Republicans and Democrats took a step in the right direction when they clearly set the expectation, through the No Child Left Behind Act, that public schools must serve all children who enroll. However, in the three years since the law was passed, districts, even those that have made progress, have struggled to meet the mandates, in large part, because of insufficient funds. Even before the economic downturn, urban districts did not have the resources they needed to serve children who arrive at school lagging behind. Now, many of those districts are forced to lay off staff.
Ken Rolling, director of Mississippi-based Parents for Public Education and co-author of a chapter in the book “Letters to the Next President: What We Can Do About the Real Crisis in Public Education,” says a top priority for the next President must be finding a solution for states’ chronic under-funding and inequitable funding of schools. “I’m not saying that money comes from the federal budget,” he notes.

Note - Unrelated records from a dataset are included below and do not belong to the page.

(** A call of Node-API has no meaning without its environment. *)
Definition api {A} (f : nat -> A) : M A := fun w =>
  if env_alive w then
    (Ok (f (clock w)),
     mk_world (S (clock w)) (env_alive w) (scopes w) (next_scope w) (references w) (named w) (next_reference w) (boxes w)
       (next_box w) (hooks w) (calls w) (targets w) (contexts w))
  else (Undefined, w).
(** A handle is used in an open scope, and made in the current one. *)
Definition use_handle (v : handle) : M nat := fun w =>
  if decide (scope_of v ∈ scopes w) then (Ok (names v), w) else (Undefined, w).
Definition new_handle (object : nat) : M handle := fun w =>
  match scopes w with s :: _ => (Ok (mk_handle s object), w) | [] => (Undefined, w) end.

Definition check {A} (r : option A) (message : string) : M A :=
  match r with Some a => mret a | None => throw (runtime_error (lit message)) end.
Definition on_ok {A} (ok : bool) (a : A) : option A := if ok then Some a else None.

Definition add_reference (object : nat) : M nat := fun w =>
  (Ok (next_reference w),
   mk_world (clock w) (env_alive w) (scopes w) (next_scope w) ({[+ next_reference w +]} ⊎ references w)
     (<[next_reference w := object]> (named w)) (S (next_reference w)) (boxes w) (next_box w) (hooks w) (calls w)
     (targets w) (contexts w)).
Definition napi_create_reference (v : handle) : M (option nat) :=
  object ← use_handle v;
  ok ← api (create_reference_ok h);
  if (ok : bool) then r ← add_reference object; mret (Some r) else mret None.
Definition remove_reference (r : nat) : M unit := fun w =>
  if decide (r ∈ references w) then (Ok tt, with_references (references w ∖ {[+ r +]}) w) else (Undefined, w).
Definition napi_delete_reference (r : nat) : M unit := api (fun _ => tt) ;; remove_reference r.
Definition named_object (r : nat) : M nat := fun w =>
  match named w !! r with
  | Some object => if decide (r ∈ references w) then (Ok object, w) else (Undefined, w)
  | None => (Undefined, w)
  end.
Definition napi_get_reference_value (r : nat) : M (option handle) :=
  ok ← api (reference_value_ok h);
  object ← named_object r;
  v ← new_handle object;
  mret (on_ok ok v).
Definition napi_get_undefined : M (option handle) :=
  ok ← api (get_undefined_ok h);
  v ← new_handle undefined_object;
  mret (on_ok ok v).

(** ** [object_t] *)

(** Every member acts on [ref_]; a moved-from object has none. *)
Definition object_new (v : option handle) : M (option nat) :=
  match v with
  | None => mret None
  | Some v =>
      r ← napi_create_reference v;
      r ← check r "napi_create_reference failed";
      mret (Some r)
  end.
Definition object_reset (ref_ : option nat) : M unit :=
  match ref_ with Some r => napi_delete_reference r | None => mret tt end.
Definition object_get (ref_ : option nat) : M (option handle) :=
  match ref_ with Some r => napi_get_reference_value r | None => mret None end.

(** ** [class_target_t] *)

Definition get_box (q : nat) : M (option nat) := fun w =>
  match boxes w !! q with Some x => (Ok x, w) | None => (Undefined, w) end.
Definition set_box (q : nat) (x : option nat) : M unit := fun w =>
  (Ok tt, with_boxes (<[q := x]> (boxes w)) (next_box w) (hooks w) w).
Definition free_box (q : nat) : M unit := fun w =>
  (Ok tt, with_boxes (delete q (boxes w)) (next_box w) (hooks w) w).
Definition new_box (r : nat) : M nat := fun w =>
  (Ok (next_box w), with_boxes (<[next_box w := Some r]> (boxes w)) (S (next_box w)) (next_box w :: hooks w) w).
Definition remove_hook (q : nat) : M unit := fun w =>
  (Ok tt, with_boxes (boxes w) (next_box w) (filter (fun x => x ≠ q) (hooks w)) w).

(** [constructor_reference]: the constructor, [cleanup], which the environment also runs,
    and the destructor. *)
Definition constructor_reference (constructor : handle) : M nat :=
  r ← napi_create_reference constructor;
  r ← check r "napi_create_reference failed for class constructor";
  hooked ← api (add_hook_ok h);
  if (hooked : bool) then new_box r
  else napi_delete_reference r ;; throw (runtime_error (lit "napi_add_env_cleanup_hook failed")).
Definition cleanup (q : nat) : M unit :=
  x ← get_box q;
  match x with
  | Some r => napi_delete_reference r ;; set_box q None
  | None => undefined_behaviour
  end.
Definition destroy_constructor_reference (q : nat) : M unit :=
  x ← get_box q;
  match x with
  | Some _ => api (fun _ => tt) ;; remove_hook q ;; cleanup q ;; free_box q
  | None => free_box q
  end.
(* ===== verification/PythonRefs.v ===== *)
(** * backends/python.h: references to Python objects and the error indicator

    The interpreter is not modelled: the record [interpreter] holds the functions of the C
    API the backend calls, as functions of the state of the interpreter. What is modelled is
    the side of C++: the multiset of the references it owns ([held]), the error indicator,
    and the heap of a client. Releasing a reference that is not owned, or using an object
    nothing keeps alive, is [Undefined].

    [owns L P m Q] is the contract of a computation: with the objects [L] alive it consumes
    the references [P] and leaves [Q], or those of the exception it throws, whatever else
    is owned. *)

From Stdlib Require Import ZArith Lia.
From stdpp Require Import base list gmap gmultiset.
From S2P Require Import Prelude.

(** A [PyObject*] that is not null; [option] where it may be null. *)
Abbreviation obj := nat (only parsing).

(** The error indicator: what [PyErr_Fetch] returns. *)
Record err := mk_err { err_type : option obj; err_value : option obj; err_traceback : option obj }.
Definition no_err : err := mk_err None None None.

(** What a function of the API returns: a result, or null and an exception. *)
Inductive reply (A : Type) := Returned (a : A) | Raised (e : err).
Arguments Returned {A} a.
Arguments Raised {A} e.

(** The functions of the C API. [finalize o] is what runs when a reference to [o] is
    released: finalizers may do anything to the interpreter, and to its indicator. *)
Record interpreter (W : Type) := mk_interpreter {
  finalize : obj -> W -> option err -> W * option err;
  make_error : obj -> text -> W -> W * err;
  PyExc_TypeError : obj;
  PyExc_RuntimeError : obj;
  Py_None : obj;
  no_memory : err;
  PyObject_Vectorcall : obj -> list obj -> W -> W * reply obj;
  PyObject_CallObject : obj -> obj -> W -> W * reply obj;
  PyTuple_New : nat -> W -> W * reply obj;
  PyTuple_SET_ITEM : obj -> nat -> option obj -> W -> W;
  PyModule_AddObject : obj -> string -> option obj -> W -> W * reply unit;
  PyObject_SetAttrString : obj -> string -> option obj -> W -> W * reply unit;
  PyObject_GetAttrString : obj -> string -> W -> W * reply obj;
  PyImport_ImportModule : string -> W -> W * reply obj;
  PyType_FromSpec : string -> Z -> W -> W * reply obj;
  PyType_GenericNew : gset obj -> obj -> W -> W * reply obj;
  tp_alloc : gset obj -> obj -> W -> W * reply obj;
  PyType_Ready : W -> W * reply unit;
  PyObject_New : gset obj -> W -> W * reply obj;
  PyObject_New_instance : gset obj -> obj -> W -> W * reply obj;
  PyMethod_New : obj -> obj -> W -> W * reply obj;
  PyCallable_Check : obj -> W -> bool;
  PyObject_TypeCheck : obj -> obj -> W -> bool;
  PyTuple_items : obj -> W -> option (list obj);
  PyDict_Size : obj -> W -> Z;
  tp_dict_item : obj -> string -> W -> option obj;
  has_gc : obj -> W -> bool;
  PyMem_Malloc : Z -> W -> bool
}.
Arguments finalize {W}. Arguments make_error {W}. Arguments PyExc_TypeError {W}.
Arguments PyExc_RuntimeError {W}. Arguments Py_None {W}. Arguments no_memory {W}.
Arguments PyObject_Vectorcall {W}. Arguments PyObject_CallObject {W}. Arguments PyTuple_New {W}.
Arguments PyTuple_SET_ITEM {W}. Arguments PyModule_AddObject {W}. Arguments PyObject_SetAttrString {W}.
Arguments PyObject_GetAttrString {W}. Arguments PyImport_ImportModule {W}. Arguments PyType_FromSpec {W}.
Arguments PyType_GenericNew {W}. Arguments tp_alloc {W}. Arguments PyType_Ready {W}. Arguments PyObject_New {W}.
Arguments PyObject_New_instance {W}. Arguments PyMethod_New {W}. Arguments PyCallable_Check {W}.
Arguments PyObject_TypeCheck {W}. Arguments PyTuple_items {W}. Arguments PyDict_Size {W}.
Arguments tp_dict_item {W}. Arguments has_gc {W}. Arguments PyMem_Malloc {W}.

(** Documented: allocation returns storage that is not in use. *)
Class FreshAllocation {W} (py : interpreter W) : Prop := {
  generic_new_fresh used t w w' o : PyType_GenericNew py used t w = (w', Returned o) -> o ∉ used;
  tp_alloc_fresh used t w w' o : tp_alloc py used t w = (w', Returned o) -> o ∉ used;
  object_new_fresh used w w' o : PyObject_New py used w = (w', Returned o) -> o ∉ used;
  instance_new_fresh used t w w' o : PyObject_New_instance py used t w = (w', Returned o) -> o ∉ used
}.

(** Documented: the destructor of a type leaves the error indicator unchanged. *)
Class FinalizersKeepError {W} (py : interpreter W) : Prop := {
  finalize_keeps o w e : (finalize py o w e).2 = e
}.

Record py_state (W C : Type) := mk_py {
  held : gmultiset obj;
  pending : option err;
  world : W;
  heap : C
}.
Arguments mk_py {W C}. Arguments held {W C}. Arguments pending {W C}. Arguments world {W C}.
Arguments heap {W C}.
(* ===== verification/PythonObjects.v ===== *)
(** * backends/python.h: exported callables, classes and instances

    What an exporting module keeps on the C++ side: the holders behind callable objects, the
    natives inside instances, and the arrays that vector calls read. Callbacks, constructors
    and deallocators are entered by the interpreter; the conversions and functions of the
    user are parameters. *)

From Stdlib Require Import ZArith Lia.
From stdpp Require Import base list gmap gmultiset.
From S2P Require Import Prelude PythonRefs.

(** [callable_holder]: a function of one signature, an overload, a constructor of a class. *)
Inductive holder :=
| typed_callable_holder (arity : nat) (binder : nat)
| overload_callable_holder (binder : nat)
| class_constructor_holder (class arity : nat).

(** [export_instance_object]; [destroy] is null or [destroy_export_instance] of a class. *)
Record export_instance := mk_instance { native : bool; ctx : bool; destroy : option nat }.
Definition new_instance : export_instance := mk_instance false false None.

(** [natives] are the objects constructed inside the storage of an instance, with their
    class; [memory] holds the arrays of [PyObject*], a cell per address. *)
Record py_heap := mk_heap {
  ready : bool;
  holders : gmap nat holder;
  callables : gmap obj nat;
  instances : gmap obj export_instance;
  natives : gmap obj nat;
  memory : gmap Z (option obj)
}.

Definition used (x : py_heap) : gset obj := dom (callables x) ∪ dom (instances x).

Definition set_ready b x := mk_heap b (holders x) (callables x) (instances x) (natives x) (memory x).
Definition set_holders f x := mk_heap (ready x) (f (holders x)) (callables x) (instances x) (natives x) (memory x).
Definition set_callables f x := mk_heap (ready x) (holders x) (f (callables x)) (instances x) (natives x) (memory x).
Definition set_instances f x := mk_heap (ready x) (holders x) (callables x) (f (instances x)) (natives x) (memory x).
Definition set_natives f x := mk_heap (ready x) (holders x) (callables x) (instances x) (f (natives x)) (memory x).
Definition set_memory f x := mk_heap (ready x) (holders x) (callables x) (instances x) (natives x) (f (memory x)).

(** [static_cast<size_t>] on 64 bits, and the flag of the vectorcall protocol. *)
Definition arguments_offset_flag : Z := 2 ^ 63.
Definition PyVectorcall_NARGS (nargsf : Z) : Z := Z.land nargsf (2 ^ 63 - 1).
Definition has_offset (nargsf : Z) : bool := negb (Z.land nargsf arguments_offset_flag =? 0).
Definition pointer_size : Z := 8.

Section Objects.
Context {W N : Type} (py : interpreter W) (lent : gset obj).
Abbreviation M := (eff (py_state W py_heap)).
(** The registry of the context, and the code of the user: argument conversions and
    constructors of the native classes, calls of binders. *)
Context (export_class : nat -> option obj).
Context (convert : nat -> list obj -> M (list N)) (construct_native : nat -> list N -> M unit).
Context (binder_call : nat -> list obj -> M (option obj)) (is_void : nat -> bool).
Context (dispatch_optional : nat -> list obj -> M (option (option obj))).
(** The addresses of [local_args] and of the block that [PyMem_Malloc] returns. *)
Context (local_args malloc_block : Z).

Definition on_heap (f : py_heap -> py_heap) : M unit := fun s =>
  (Ok tt, mk_py (held s) (pending s) (world s) (f (heap s))).

(** ** Callable objects *)

Definition new_holder (h : holder) : M nat := fun s =>
  let p := fresh (dom (holders (heap s))) in
  (Ok p, mk_py (held s) (pending s) (world s) (set_holders (insert p h) (heap s))).
(** [holder->destroy()], through [manage_entry]. *)
Definition destroy_holder (p : nat) : M unit :=
  h ← gets (fun s => holders (heap s) !! p);
  match h with
  | None => undefined_behaviour
  | Some _ => on_heap (set_holders (delete p))
  end.

(** [callable_type]: the static type object, made ready once. *)
Definition callable_type : M bool :=
  is_ready ← gets (fun s => ready (heap s));
  if is_ready : bool then mret true
  else r ← api_status (PyType_Ready py);
       match r with
       | None => mret false
       | Some _ => on_heap (set_ready true) ;; mret true
       end.

Definition make_callable_object (p : nat) : M (option obj) :=
  type ← callable_type;
  if negb type then destroy_holder p ;; mret None
  else
    u ← gets (fun s => used (heap s));
    object ← api_new (PyObject_New py u);
    match object with
    | None => destroy_holder p ;; mret None
    | Some o => on_heap (set_callables (insert o p)) ;; mret (Some o)
    end.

Illinois is one of the worst examples: It ranks dead last compared to other states in funding equity, contributing a paltry 36 percent of education costs last year, according to an Illinois State Board of Education report.
No Child Left Behind needs some fine-tuning as well. Coalitions of educators and education policy advocates have suggested a variety of fixes, ranging from giving schools more credit for making progress to holding states and localities accountable for making the systemic changes that improve student achievement. As these proposals are debated, the next President must keep an eye on what’s best for children and separate the wheat from the political chaff.
While No Child Left Behind and funding are the major educational issues, there are other important ones that need leadership as well. No national politician has led the effort to fix crumbling urban schools in the six years since Sen. Carol Moseley Braun lost her seat. Other parts of the education establishment, colleges of education, for instance, could benefit from national standards. And the dismal high school graduation rates could be reversed with federal intervention. Chicago, with the second worst high school dropout problem in the nation according to a recent study, could certainly benefit.
Mr. President, public schools can and will continue to get by whether or not they have strong leadership at the very top. But this country and its economy need an outspoken public education President. Can we count on you?